Pendant près de 20 ans, le code de lancement des missiles nucléaires américains a été… 00000000

[PICTURE|sitecpic|lowres]

Steven M. Bellovin, professeur d’informatique à l’Université Columbia, a découvert un fait surprenant. De 1962 à 1977, en pleine guerre froide, le code de lancement pour tous les missiles américains à ogive nucléaire de type Minuteman a été le même : 00000000, écrit Today I Found Out. Bellovin a consulté un article de 2004, rédigé par Bruce G. Blair, un ancien officier de l’armée de l’air américaine, aujourd’hui président du Center for Defense Information, qui a travaillé dans le bunker des silos de lancement de Minuteman, contenant 50 missiles.

Dans cet article, Blair rapporte une conversation qu’il a eue avec Robert McNamara, secrétaire à la Défense américaine sous les présidences Kennedy et Johnson, de 1961 à 1968. Selon McNamara, les serrures de sécurité des silos de missiles nucléaires avaient été installées sur les Minuteman pour un contrôle plus strict et pour prévenir les lancements non autorisés. Les codes secrets de lancement de missiles nucléaires – connus sous le nom de Permissive Action Link (PAL) – étaient censés empêcher le lancement non autorisé ou la détonation de l’arme nucléaire, explique Mashable. Le président des Etats-Unis connaissait le « nuke code » qui donnait la possibilité d’utiliser de telles armes. En Juin 1962, John F. Kennedy avait signé le National Security Action Memorandum 160, une directive présidentielle ordonnant l’installation de PAL sur toutes les armes nucléaires américaines en Europe. Le dispositif de sécurité PAL avait été mis en place à la sortie de la crise de Chypre (1963-1964) durant laquelle Grèce et la Turquie avaient tenté de prendre le contrôle des missiles nucléaires prépositionnés de l’Otan.
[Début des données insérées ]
Lemma wp_DeletePipeFull id AppId tb Q s : Locked s = false → sb_inv tb [] None NULL s →
  (∀ st s', delete_post id AppId tb s st s' → Q st s') → wp (CFE_SB_DeletePipeFull id AppId) Q s.
Proof.
  intros Hlk Hi HQ. unfold CFE_SB_DeletePipeFull. pose proof (in_pipes _ _ _ _ _ Hi) as Hpi.
  wp_step. apply wp_lock; [done|]. cbv zeta. wp_step. set (s1 := s <| Locked := true |>).
  assert (find_pipe (PipeTbl s) id = None ∨ (∃ i p, find_pipe (PipeTbl s) id = Some (i, p) ∧ pd_AppId p ≠ AppId) → ∀ e t,
     Q CFE_SB_BAD_ARGUMENT (s1 <| Locked := false |> <| Locked := true |>
       <| HK ::= (λ k, k <| CreatePipeErrorCounter ::= incr 8 |>) |> <| Locked := false |> <| Events ::= λ es, es ++ [mkEvent e t None] |>)) as Hbad.
  { intros Hr e t. match goal with |- Q _ ?x => replace x with
     (s <| HK ::= (λ k, k <| CreatePipeErrorCounter ::= incr 8 |>) |> <| Events ::= λ es, es ++ [mkEvent e t None] |>)
       by (unfold s1; destruct s; cbn in *; by subst) end. apply HQ. by constructor. }
  destruct (find_pipe (PipeTbl s) id) as [[i p]|] eqn:E.
  2: { apply wp_match_false; [apply Hpi|done|]. destruct (CFE_SB_LocatePipeDescByID id); wp_go;
    (apply wp_unlock; [done|]); wp_go; (apply wp_lock; [done|]); wp_go; apply wp_hk; wp_go; (apply wp_unlock; [done|]); wp_go;
    (apply wp_event; [done|]); wp_go; apply Hbad; auto. }
  destruct (find_pipe_Some _ _ _ _ E) as (-> & Hp & Hid & Ha). eapply wp_match_true; [exact Hp|done|].
  destruct (Z.eqb_spec AppId (pd_AppId p)) as [Happ|Happ].
  - assert (is_Some (q_items (Queues s) !! pd_SysQueueId p)) as [l Hq].
    { destruct (pi_id _ _ _ _ Hpi i p Hp) as [?|[[? _]|(_ & _ & ?)]]; [by destruct Ha..|done]. }
    wp_step. wp_step. eapply wp_rd_pipe_nat; [exact Hp|]. rewrite (proj2 (Z.eqb_eq _ _) Happ). cbn [negb].
    eapply wp_delete_begin; [apply inv_locked; exact Hi|exact E|exact Hq|]. intros r D t po s2 Hi2 Hm Hun. wp_go.
    apply wp_unlock; [done|]. unfold drain_fuel. wp_go.
    change (Queues (s2 <| Locked := false |>)) with (Queues s). rewrite Hq. cbn [from_option].
    eapply (wp_drain _ _ [] (Some (i, 1)) _ l); [done| |exact Hq|exact Hun|done|].
    { rewrite app_nil_r. apply inv_locked. exact Hi2. }
    intros B L t3 po3 sl3 qs s3 EB Eqs Hi3. wp_go. apply wp_queues.
    destruct (OS_QueueDelete (pd_SysQueueId p) (Queues s3)) as [st qs4] eqn:Edel.
    apply delete_ok in Edel; [|cbn; rewrite Eqs, lookup_insert_eq; eauto]. cbn in Edel. rewrite Eqs, delete_insert_eq in Edel.
    wp_go. apply wp_lock; [done|]. wp_go. unfold CFE_SB_PipeDescSetFree.
    eapply (wp_wr_pipe_nat _ (set_id CFE_RESOURCEID_RESERVED p)); [cbn; by rewrite list_lookup_alter_eq, Hp|].
    apply wp_stat. wp_go. apply wp_unlock; [done|]. wp_go. apply wp_event; [done|]. wp_go. apply HQ.
    eapply (d_deleted _ _ _ _ i p l); try done.
    + transitivity (alter (set_id CFE_RESOURCEID_UNDEFINED) i (alter (set_id CFE_RESOURCEID_RESERVED) i (PipeTbl s))); [done|].
      by rewrite list_alter_alter_eq.
    + apply inv_events, inv_locked.
      refine (inv_release _ _ 1 (s3 <| Queues := qs4 |> <| Locked := true |>) i _ _ _).
      * apply inv_locked, inv_queues; [exact Hi3|]. intros p' Hp' Ha'. cbn. rewrite Edel, Eqs.
        rewrite lookup_delete_ne, lookup_insert_ne by (intros Ee; by apply (Hun p')). done.
      * intros nb nd nr np [S1 S2 S3 S4]. split; try done. cbn. cbn in S4. by rewrite S4, decr_u32.
  - wp_step. wp_step. eapply wp_rd_pipe_nat; [exact Hp|]. rewrite (proj2 (Z.eqb_neq _ _) Happ). wp_go.
    (apply wp_unlock; [done|]); wp_go; (apply wp_lock; [done|]); wp_go; apply wp_hk; wp_go; (apply wp_unlock; [done|]); wp_go;
    (apply wp_event; [done|]); wp_go. apply Hbad. right. by exists i, p.
Qed.

(** ** CFE_SB_CreatePipe *)

Definition clear_pipe : CFE_SB_PipeD_t := mkPipeD 0 0 0 0 0 0 0 0 NULL.

(** A free entry is reserved. *)
Lemma inv_take tb s i p id : sb_inv tb [] None NULL s → PipeTbl s !! i = Some p → pd_PipeId p = CFE_RESOURCEID_UNDEFINED →
  is_u32 id ∧ CFE_ResourceId_GetBase id = CFE_SB_PIPEID_BASE →
  sb_inv tb [] (Some (i, 0)) NULL
    (s <| PipeTbl ::= alter (λ _, set_id CFE_RESOURCEID_RESERVED clear_pipe) i |> <| LastPipeId := id |>).
Proof.
  intros Hi Hp Eid Hid. pose proof (in_pipes _ _ _ _ _ Hi) as Hpi.
  assert (¬ active p) as Hna by by apply not_active; left.
  assert (¬ active (set_id CFE_RESOURCEID_RESERVED clear_pipe)) as Hna' by by apply not_active; right.
  replace (s <| PipeTbl ::= alter (λ _, set_id CFE_RESOURCEID_RESERVED clear_pipe) i |> <| LastPipeId := id |>) with
    (s <| PipeTbl := alter (λ _, set_id CFE_RESOURCEID_RESERVED clear_pipe) i (PipeTbl s) |> <| Queues := Queues s |> <| LastPipeId := id |>)
    by by destruct s.
  eapply (inv_refs tb [] [] None (Some (i, 0))); [exact Hi| | | |].
  - eapply pipes_inv_set; [exact Hpi|exact Hp|by left| |right; by left|done]. intros j p' _ Hj Ha. split; [|done].
    destruct (pi_id _ _ _ _ Hpi j p' Hj) as [?|[[? _]|(_ & _ & ?)]]; [by destruct Ha..|done].
  - intros l x Hl Hx. pose proof (in_dests _ _ _ _ _ Hi l x Hl Hx) as Hin. eapply pipe_ids_other; [exact Hp|done|].
    rewrite Eid. by eapply pipe_ids_active.
  - unfold grefs. rewrite (refs_alter _ _ _ _ _ Hp), (refs_split _ _ _ _ Hp). unfold pipe_refs. by rewrite !decide_False.
  - rewrite (nactive_alter _ _ _ _ Hp), (nactive_split _ _ _ Hp), !decide_False by done. cbn. lia.
Qed.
Cette fonction de sécurité était en grande partie symbolique. Le code de huit zéros en lui-même n’était pas très secret et il n’a jamais été changé, explique Blair. Tout le personnel militaire le connaissait et le protocole avait été adapté de façon à ce qu’il n’y ait aucune modification.

« Notre manuel de contrôle de lancement nous donnait, à nous, l’équipe de tir, comme instruction de vérifier à deux reprises le panneau de verrouillage dans notre bunker souterrain afin de s’assurer qu’aucun autre chiffre que zéro n’avait été composé par inadvertance dans le panneau », affirme Blair.

McNamara avait expliqué également à Blair que le Strategic Air Command (SAC) avait décidé de simplifier les codes pour rendre plus facile le lancement d’armes nucléaires et s’assurer qu’il n’y avait pas besoin d’attendre une confirmation présidentielle qui leur aurait fait perdre un temps précieux en cas d’attaque russe. Par ailleurs, les centres de commande ou les lignes de communication pouvaient être anéantis et le risque de se retrouver avec un tas de missiles ne pouvant être lancés car personne ne possédait le code,  existait.  Blair, dans son papier, se dit choqué car le code secret 00000000 n’a jamais été modifié. Le président du Center for Defense Information a également souligné « l’important décalage entre les dirigeants élus et les militaires lorsqu’il s’agissait d’armes nucléaires pendant la guerre froide ».

Bruce Blair avait co-signé, en 1977, un article intitulé « The Terrorist Threat to World Nuclear Programs », dans lequel les auteurs plaidaient pour une approche sérieuse de l’activation de serrures de sécurité des silos de missiles nucléaires. Mais le système vanté par McNamara était déjà activé et le lancement de missiles pouvait être réalisé par une personne sans l’autorisation présidentielle. Toutefois, les codes ont été changés, par hasard, la même année de publication de l’article.